If you haven’t bought anything yet, the simplest path is starting with material that was written for the 2027 curriculum from the outset, rather than auditing an older set topic by topic. That is the position our batch starting August 3, 2026 is in — it targets the February 2027 exam and was built around the rebuilt Equities topic and restructured Ethics modules from day one.

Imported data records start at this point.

(** * What a transition changes *)

Section transition.
Context `{AbslStrings} `{AbslMatch} `{SwssSchema} `{AclLibraries}.

Definition is_acl (info : IrP4Info) (name : str) : Prop :=
  ∃ t, tables_by_name info !! name = Some t ∧ GetTableType t = Ok kAcl.

Lemma GetAclTableNames_Ok info s : GetAclTableNames info = Ok s → ∀ n, n ∈ s ↔ is_acl info n.
Proof.
  intros Hs. assert (∀ l, fold_result acl_name_step l ∅ = Ok s →
    ∀ n, n ∈ s ↔ ∃ t, (n, t) ∈ l ∧ GetTableType t = Ok kAcl) as Hloop.
  { intros l Hl. apply (fold_result_ind acl_name_step (λ l s, ∀ n, n ∈ s ↔ ∃ t, (n, t) ∈ l ∧ GetTableType t = Ok kAcl) l ∅ s);
      [| |exact Hl].
    - intros n. split; [by intros ?%elem_of_empty|]. by intros (t & ?%elem_of_nil & _).
    - intros l' [n' t'] s1 s2 IH (type & Ht & [= <-])%bind_Ok_iff n. setoid_rewrite elem_of_app. setoid_rewrite list_elem_of_singleton.
      case_bool_decide as Hacl; [rewrite elem_of_union, elem_of_singleton|]; rewrite IH; subst; split.
      + intros [->|(t & Hin & Hty)]; [exists t'; auto|exists t; auto].
      + intros (t & [Hin|[= -> ->]] & Hty); [right; by exists t|by left].
      + intros (t & Hin & Hty). exists t; auto.
      + intros (t & [Hin|[= -> ->]] & Hty); [by exists t|congruence]. }
  intros n. rewrite (Hloop _ Hs). unfold is_acl. split; intros (t & Ht & Hty); exists t; (split; [|done]);
    by apply elem_of_map_to_list.
Qed.

Lemma acl_difference_sets from to fs ts :
  GetAclTableNames from = Ok fs → GetAclTableNames to = Ok ts →
  let d := CalculateSetDifference str_ltb (in_order_set fs) (in_order_set ts) in
  (∀ n, n ∈ deleted d ↔ is_acl from n ∧ ¬ is_acl to n) ∧ (∀ n, n ∈ added d ↔ is_acl to n ∧ ¬ is_acl from n) ∧
  (∀ n, n ∈ intersection d ↔ is_acl from n ∧ is_acl to n).
Proof.
  intros Hfs Hts. pose proof (set_difference_exact (λ x, x) (in_order_set fs) (in_order_set ts)) as Hd. rewrite !map_id in Hd.
  destruct Hd as (Hdel & Hadd & Hint); [apply in_order_sorted..|]. cbn -[filter] in *.
  change (λ a b : str, str_ltb a b) with str_ltb in *. rewrite Hdel, Hadd, Hint.
  setoid_rewrite list_elem_of_filter. setoid_rewrite in_order_set_elem.
  setoid_rewrite (GetAclTableNames_Ok _ _ Hfs). setoid_rewrite (GetAclTableNames_Ok _ _ Hts). naive_solver.
Qed.

(** Two definitions of a table that the OrchAgent cannot tell apart. *)
Definition same_definition (k k' : KeyOpFieldsValues) : Prop :=
  kfvKey k = kfvKey k' ∧ kfvFieldsValues k ≡ₚ kfvFieldsValues k'.

(** A table is reinstalled when its definition changes or when an annotation says so. *)
Definition needs_update (t t' : IrTableDefinition) : Prop :=
  ∃ k k', AppDbAclTableDefinition t = Ok k ∧ AppDbAclTableDefinition t' = Ok k' ∧
    (¬ same_definition k k' ∨ is_Ok (GetAnnotationBody $"reinstall_during_upgrade" (p4_annotations (preamble t'))) = true).

Lemma IsValidModification_Ok t t' b :
  named_apart t → named_apart t' → IsValidModification t t' = Ok b →
  (b = true ↔ needs_update t t') ∧
  ∃ stage, GetAnnotationAsArgList $"sai_acl" (p4_annotations (preamble t)) = Ok [stage] ∧
    GetAnnotationAsArgList $"sai_acl" (p4_annotations (preamble t')) = Ok [stage].
Proof.
  intros Ha Ha'. unfold IsValidModification.
  intros (k & Hk & (k' & Hk' & (st & Hst & (st' & Hst' & Hb)%bind_Ok_iff)%bind_Ok_iff)%bind_Ok_iff)%bind_Ok_iff.
  assert (AppDbAclTableDefinition t = Ok k) as Hkt by (by unfold existing in Hk; destruct (AppDbAclTableDefinition t)).
  case_bool_decide as Hstage; cbn [negb] in Hb; [|done]. injection Hb as <-. split.
  - rewrite orb_true_iff, negb_true_iff.
    assert (kfvEq k k' = true ↔ same_definition k k') as Heq.
    { destruct (definition_parts t k Hkt) as (_ & Ho & _). destruct (definition_parts t' k' Hk') as (_ & Ho' & _).
      rewrite kfvEq_permutation by first [exact (definition_fields_distinct t k Ha Hkt)|exact (definition_fields_distinct t' k' Ha' Hk')]. unfold same_definition. rewrite Ho, Ho'. tauto. }
    rewrite <-not_true_iff_false, Heq. unfold needs_update. split; [intros Hn; by exists k, k'|].
    intros (k1 & k2 & Hk1 & Hk2 & Hn). rewrite Hkt in Hk1. rewrite Hk' in Hk2. by simplify_eq.
  - assert (∀ t k st, AppDbAclTableDefinition t = Ok k → kfvFieldLookup k $"stage" = Ok st →
      GetAnnotationAsArgList $"sai_acl" (p4_annotations (preamble t)) = Ok [st]) as Hst_of.
    { intros t0 k0 s0 (_ & _ & stage & ms & acts & rest & Hs & _ & _ & _ & _ & _ & Hfv & _)%definition_parts Hl.
      unfold kfvFieldLookup in Hl. rewrite Hfv in Hl. cbn in Hl. by injection Hl as <-. }
    exists st. split; [by eapply Hst_of|]. rewrite Hstage. by eapply Hst_of.
Qed.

Not Sure What You Already Have Covers?

Tell us what materials or provider you’re currently using and which exam window you’re targeting — we’ll give you a straight answer on what still applies and what doesn’t, or you can join a batch already aligned to the 2027 curriculum.

Quick Answers

Can I use 2026 CFA Level I study materials for the Feb 2027 exam?
Mostly. Seven topics — Economics, Financial Statement Analysis, Fixed Income, Derivatives, Alternative Investments, Corporate Finance, and Portfolio Construction — are unchanged or pure renames, so 2026 material for those is simply correct. Quantitative Methods is mostly reusable too, once you top up a few specific new modules. Equities and Ethics were genuinely rebuilt for 2027 and shouldn't be relied on from 2026-edition materials alone.
Is it a waste of money to buy 2026 CFA materials now?
Not necessarily, if you are disciplined about which topics you use them for. Buying a full 2026 question bank for the seven fully unchanged topics, plus most of Quant, can still be reasonable value. Buying it expecting full 2027 coverage of Equities or Ethics would be a mistake.
What should I do instead of reusing outdated Equities or Ethics material?
Prioritise 2027-updated content specifically for Equities and Ethics — through an updated provider, official CFA Institute curriculum, or a mentor-led batch that has already rebuilt its material around the 2027 structure. For Quant, a few new modules and learning outcomes need fresh material, but most of the topic carries over. For the other seven topics, well-regarded 2026 material is a reasonable base.